The group adopted this approach to ensure a comprehensive level of odour mitigation could be achieved.
Odour dispersion was modelled using the Complex-1 atmospheric dispersion model.
The model produces the probability of exceeding a
certain hourly average concentration at locations where people may be exposed.
When an annoyance criterion is applied to these results, an odour unit contour can be plotted that identifies the area in which odour annoyance may occur. The design used the model’s results to set a discharge standard for the odour abatement stacks and to locate the stacks within the site so they have the least impact on the site’s neighbours. The basis of the design also takes into account a precedent set by case law (Newbiggin-by-Sea, 1993).
This precedent accepted that in the absence of air quality standards for WwTWs in the UK, it is reasonable to plan using the five ouE/m3 – 98 percentile of 1-hour average concentration contour. When the odour concentration exceeds five units at this contour, then odour annoyance may become an issue for a normal population.
The design also took into account the uncertainty in
the law relating to UK odour nuisance. Two processes of consultation are currently under way which may result
in the imposition of an even tighter standard.
The first is from the Environment Agency (EA) which has set an out a classic IPPC approach to odour management in its paper H4 – horizontal guidance notes for odour. This paper is not
directed with intent at the
regulated water industry.
However, elements of the strict regime it sets out for odour, (including standards at the receptor as low as 1.5 OUE 98 percentile), could be embraced by the regulator in any future legislation pertaining to the regulated water industry. The second consultation is from Department for Environment, Food and Rural affairs (Defra). This paper sets out several alternative forms of control from a voluntary code through to a full IPPC approach. A likely outcome is that the water industry will need to agree common approaches to setting standards. To reinforce this, the government may extend the regulators’ current odour responsibilities.
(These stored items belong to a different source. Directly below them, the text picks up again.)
#[export] Instance flow_ret : MRet Flow := fun _ a s => (Next _ a, s).
#[export] Instance flow_bind : MBind Flow := fun A B f m s =>
  match m s with
  | (Next _ a, s') => f a s'
  | (Done _ r, s') => (Done _ r, s')
  end.

Definition stop {A} (r : result PError bool) : Flow A := fun s => (Done _ r, s).
Definition get : Flow GwState := fun s => (Next _ s, s).
Definition modify (f : GwState -> GwState) : Flow unit := fun s => (Next _ tt, f s).
Definition when (b : bool) (m : Flow unit) : Flow unit := if b then m else mret tt.

(** [insert_header(..)?] on a refused header. *)
Definition header_error : PError := mkPError OtherError SrcUnset "invalid header".

(** Write a response and [return Ok(true)]: the header, and unless the stream ends
    with it the body.  A refused header or a failed write returns the error, and the body
    can fail when the header is out. *)
Definition respond (E : Env) {A} (end_of_stream : bool) (r : option (Response H)) : Flow A := fun s =>
  match r with
  | None => (Done _ (Err header_error), s)
  | Some resp =>
    let head := resp_head resp in
    match ev_send_header E head end_of_stream with
    | Some e => (Done _ (Err e), s)
    | None =>
      if end_of_stream then (Done _ (Ok true), upd_written (Some (mkWritten head (Some []))) s)
      else
        match ev_send_body E (resp_content resp) with
        | Some e => (Done _ (Err e), upd_written (Some (mkWritten head None)) s)
        | None => (Done _ (Ok true), upd_written (Some (mkWritten head (Some (resp_content resp)))) s)
        end
    end
  end.

(** ** What the session says *)

Definition request_host (req : RequestHeader H) : str :=
  match opt_filter (fun h => negb (is_empty h)) (trim <$> header req "host") with
  | Some host => split_first ":" host
  | None => default [] (uri_authority_host (rq_uri req))
  end.

Definition downstream_protocol_label (ses : Session H) : str := if s_http2 ses then bs "h2" else bs "http/1.1".

Definition server_name (ses : Session H) : str := bs "pertisk-proxy/" ++ downstream_protocol_label ses.

Definition secure_scheme (req : RequestHeader H) : bool :=
  match uri_scheme (rq_uri req) with
  | Some s => (s =s "https") || (s =s "wss")
  | None => false
  end.

Definition forwarded_https (req : RequestHeader H) : bool :=
  bool_decide (header req "x-forwarded-proto" = Some (bs "https")).

Definition is_downstream_tls (ses : Session H) : bool :=
  if s_ssl_digest ses then true
  else if s_http2 ses then true
  else secure_scheme (s_req ses) || forwarded_https (s_req ses).

Definition is_plain_http (ses : Session H) : bool :=
  if forwarded_https (s_req ses) then false else negb (secure_scheme (s_req ses)).

Definition socket_ip (ses : Session H) : option str :=
  show_ip <$> (match s_client_addr ses with Some a => Some a | None => s_digest_peer ses end ≫= as_inet).

Definition session_client_ip (ses : Session H) : option str :=
  resolve_client_ip (socket_ip ses) (header (s_req ses) "x-forwarded-for") (header (s_req ses) "x-real-ip").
Public acceptance of a new WwTW for Reading depends on the how well odours are managed. For this reason, the team started at the outset to engineer a full design looking at odour and airflow minimisation, containment, treatment and dispersion. The approach taken was to design out odour production at the outset.
Bolting on an odour solution after the fact was not a solution that would deliver the robust system Reading requires. Because the effluent from a large brewery arrives at the works via a separate rising main, the team chose to screen this sewage to 2mm and bypass it around primary treatment to the bioreactor.
This is because preliminary and primary treatment would strip odorous fermentation by-products to atmosphere.
Instead, by contacting the brewery effluent with the return activated sludge, the biomass assimilates the odorous components in this stream before they can be stripped to atmosphere. Acknowledging there will be emissions from this stage of the process, the entire activated sludge plant is covered. The head space of the unaerated fractions are ventilated to the inlet of the main process air blowers.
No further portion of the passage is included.